Christos Arkoudas (Χρήστος Αρκούδας; born 13 June 1990) is a Greek professional footballer who plays as a defender.

== Career ==
Arkoudas started his career in the youth departments of AEK Athens and joined in summer 2007 to Kallithea After one year left Kallithea and joined on loan for the 2008/2009 season to Beta Ethniki club AO Thiva. He returned in May 2009 to Kallithea and played for the until June 2012 in 49 matches. On 17 July 2012 returned to his youth club, AEK Athens and signed a four years contract.
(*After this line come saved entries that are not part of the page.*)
Lemma mask_loss_reference_nonneg center_form inside_box protos coefs bboxes masks pos mids :
  mask_batch_ok center_form protos coefs bboxes masks pos mids = true ->
  Forall (Forall binary_mask) masks ->
  positive_areas center_form protos coefs bboxes masks pos mids ->
  (1 <= count_anchors 1 pos)%nat ->
  nonneg_loss (Some (mask_loss_reference center_form inside_box protos coefs bboxes masks
                                         pos mids)).
Proof.
  intros Hok Hbin Harea Hpos. unfold mask_loss_reference. cbv zeta.
  rewrite (mask_losses_length _ _ _ _ _ _ _ _ Hok).
  destruct (freduce_sum_nonneg
              (concat (map (image_mask_losses center_form inside_box)
                           (mask_images protos coefs bboxes masks pos mids))))
    as (r & Hr & Hr0).
  { apply Forall_concat, Forall_forall. intros l Hl. apply in_map_iff in Hl.
    destruct Hl as (im & <- & Him).
    unfold positive_areas in Harea. rewrite Forall_forall in Harea.
    specialize (Harea im Him).
    destruct im as (proto, (mask_coef, (mask_gt, (bbox_norm, (ps, max_id))))).
    unfold image_mask_losses. apply Forall_forall. intros x Hx.
    apply in_map_iff in Hx. destruct Hx as (a & <- & Ha).
    apply anchor_mask_loss_nonneg.
    - rewrite Forall_forall in Hbin. apply Hbin.
      unfold mask_images in Him. do 2 apply in_combine_r in Him.
      now apply in_combine_l in Him.
    - rewrite Forall_forall in Harea. now apply Harea. }
  rewrite Hr.
  pose proof (@cast_float_pos (count_anchors 1 pos) ltac:(lia)) as Hc.
  rewrite fdiv_Fin by lra. eexists. split; [reflexivity|].
  apply Rmult_le_pos; [exact Hr0 | apply Rlt_le, Rinv_0_lt_compat; exact Hc].
Qed.

Lemma cast_int64_unit y : 1 / 2 <= y <= 3 / 2 -> unit_interval (IZR (cast_int64 y)).
Proof.
  intros [H1 H2]. unfold cast_int64.
  replace (Rleb 0 y) with true by (symmetry; apply Rleb_true; lra).
  destruct (base_Int_part y) as [Hlo Hhi].
  assert (Z0 : (-1 < Int_part y)%Z) by (apply lt_IZR; lra).
  assert (Z1 : (Int_part y < 2)%Z) by (apply lt_IZR; lra).
  split; apply IZR_le; lia.
Qed.

Lemma nth_unit (m : list (list R)) y x :
  Forall (Forall unit_interval) m -> unit_interval (nth x (nth y m []) 0).
Proof.
  intros H.
  assert (Hrow : Forall unit_interval (nth y m [])).
  { destruct (nth_in_or_default y m []) as [Hin|Hd].
    - rewrite Forall_forall in H. now apply H.
    - rewrite Hd. constructor. }
  destruct (nth_in_or_default x (nth y m []) 0) as [Hin|Hd].
  - rewrite Forall_forall in Hrow. now apply Hrow.
  - rewrite Hd. unfold unit_interval. lra.
Qed.

Lemma lerp_unit a b t :
  unit_interval a -> unit_interval b -> 0 <= t < 1 -> unit_interval (a + (b - a) * t).
Proof. unfold unit_interval. intros Ha Hb Ht. split; nra. Qed.

Lemma bilinear_value_unit out_h out_w (m : list (list R)) y x :
  Forall (Forall unit_interval) m ->
  (1 <= length m)%nat -> (1 <= length (hd [] m))%nat ->
  (1 <= out_h)%nat -> (1 <= out_w)%nat -> (y < out_h)%nat -> (x < out_w)%nat ->
  unit_interval (bilinear_value out_h out_w m y x).
Proof.
  intros Hm Hh Hw Hoh How Hy Hx. unfold bilinear_value. cbv zeta.
  pose proof (resize_axis_bounds Hh Hoh Hy) as By.
  destruct (resize_axis (length m) out_h y) as ((yl, yu), yt).
  destruct By as (_ & _ & Byt).
  pose proof (resize_axis_bounds Hw How Hx) as Bx.
  destruct (resize_axis (length (hd [] m)) out_w x) as ((xl, xu), xt).
  destruct Bx as (_ & _ & Bxt).
  apply lerp_unit; [| |assumption]; apply lerp_unit; try assumption; now apply nth_unit.
Qed.

Lemma binary_mask_unit m : binary_mask m -> Forall (Forall unit_interval) m.
Proof.
  intros H. eapply Forall_impl; [|exact H]. intros row Hrow.
  eapply Forall_impl; [|exact Hrow]. intros x. apply binary_unit.
Qed.

Lemma resized_mask_entry_unit s (m : list (list R)) i j :
  binary_mask m ->
  (1 <= length m)%nat -> (1 <= length (hd [] m))%nat ->
  rows_of_length (length (hd [] m)) m = true -> (1 <= s)%nat ->
  (i < s)%nat -> (j < s)%nat ->
  unit_interval (nth j (nth i (resized_mask s m) []) 0).
Proof.
  intros Hbin Hh Hw Hrows Hs Hi Hj. rewrite resized_mask_char by assumption.
  rewrite (nth_map_seq _ s i) by assumption. rewrite (nth_map_seq _ s j) by assumption.
  apply cast_int64_unit.
  pose proof (bilinear_value_unit s s m i j (binary_mask_unit m Hbin) Hh Hw Hs Hs Hi Hj)
    as [H0 H1].
  lra.
Qed.

Lemma bce_sum_nonneg target logits :
  Forall (Forall (Forall unit_interval)) target -> 0 <= bce_sum target logits.
Proof.
  intros H. unfold bce_sum, reduce_sum3. apply reduce_sum_nonneg, Forall_forall.
  intros x Hx. apply in_map_iff in Hx. destruct Hx as (t & <- & Ht).
  apply in_map_iff in Ht. destruct Ht as ((ti, gi) & <- & Hin). simpl.
  apply reduce_sum2_nonneg, Forall_forall. intros r Hr.
  apply in_map_iff in Hr. destruct Hr as ((tr, gr) & <- & Hin2). simpl.
  apply Forall_forall. intros v Hv. apply in_map_iff in Hv.
  destruct Hv as ((z, l) & <- & Hin3). simpl. apply sigmoid_xent_nonneg.
  rewrite Forall_forall in H. specialize (H ti (in_combine_l _ _ _ _ Hin)).
  rewrite Forall_forall in H. specialize (H tr (in_combine_l _ _ _ _ Hin2)).
  rewrite Forall_forall in H. exact (H z (in_combine_l _ _ _ _ Hin3)).
Qed.

Lemma seg_image_target_unit s seg masks cls objects :
  seg_image_ok s (seg, (masks, (cls, objects))) = true ->
  Forall binary_mask masks ->
  Forall (Forall (Forall unit_interval))
         (seg_image_target s (seg, (masks, (cls, objects)))).
Proof.
  unfold seg_image_ok. rewrite !andb_true_iff.
  intros (((((((((Hs2 & _) & _) & _) & _) & _) & Hmasks) & Hcl) & Hobj) & _) Hbin.
  apply Nat.leb_le in Hs2. apply Nat.eqb_eq in Hcl. apply Z.leb_le in Hobj.
  unfold seg_image_target, seg_target_reference.
  apply Forall_forall. intros t Ht. apply in_map_iff in Ht.
  destruct Ht as (i & <- & Hi). apply in_seq in Hi.
  apply Forall_forall. intros r Hr. apply in_map_iff in Hr.
  destruct Hr as (j & <- & Hj). apply in_seq in Hj.
  apply Forall_forall. intros v Hv. apply in_map_iff in Hv.
  destruct Hv as (c & <- & _).
  destruct (last_index_from (Z.of_nat c) 0 (slice_to objects cls)) as [k|] eqn:E.
  - apply last_index_from_lt in E.
    assert (Hk : (k < length masks)%nat).
    { unfold slice_to in E.
      replace (Z.leb 0 objects) with true in E by (symmetry; now apply Z.leb_le).
      rewrite length_firstn in E. lia. }
    assert (Hin : In (nth k masks []) masks) by now apply nth_In.
    rewrite forallb_forall in Hmasks. specialize (Hmasks _ Hin).
    rewrite !andb_true_iff in Hmasks. destruct Hmasks as ((H1 & H2) & H3).
    apply Nat.leb_le in H1, H2.
    apply resized_mask_entry_unit; try assumption; try lia.
    rewrite Forall_forall in Hbin. now apply Hbin.
  - unfold unit_interval. lra.
Qed.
In November 2013 Arkoudas signed a contract with Super League Greece club Atromitos.

=== Doping case ===
On 8 February 2013 Arkoudas was banned by the HFF after a positive drug test. On 19 February 2013 Arkoudas apologised to the Greek Football Federation and his 3 years ban dropped to a 3 months ban.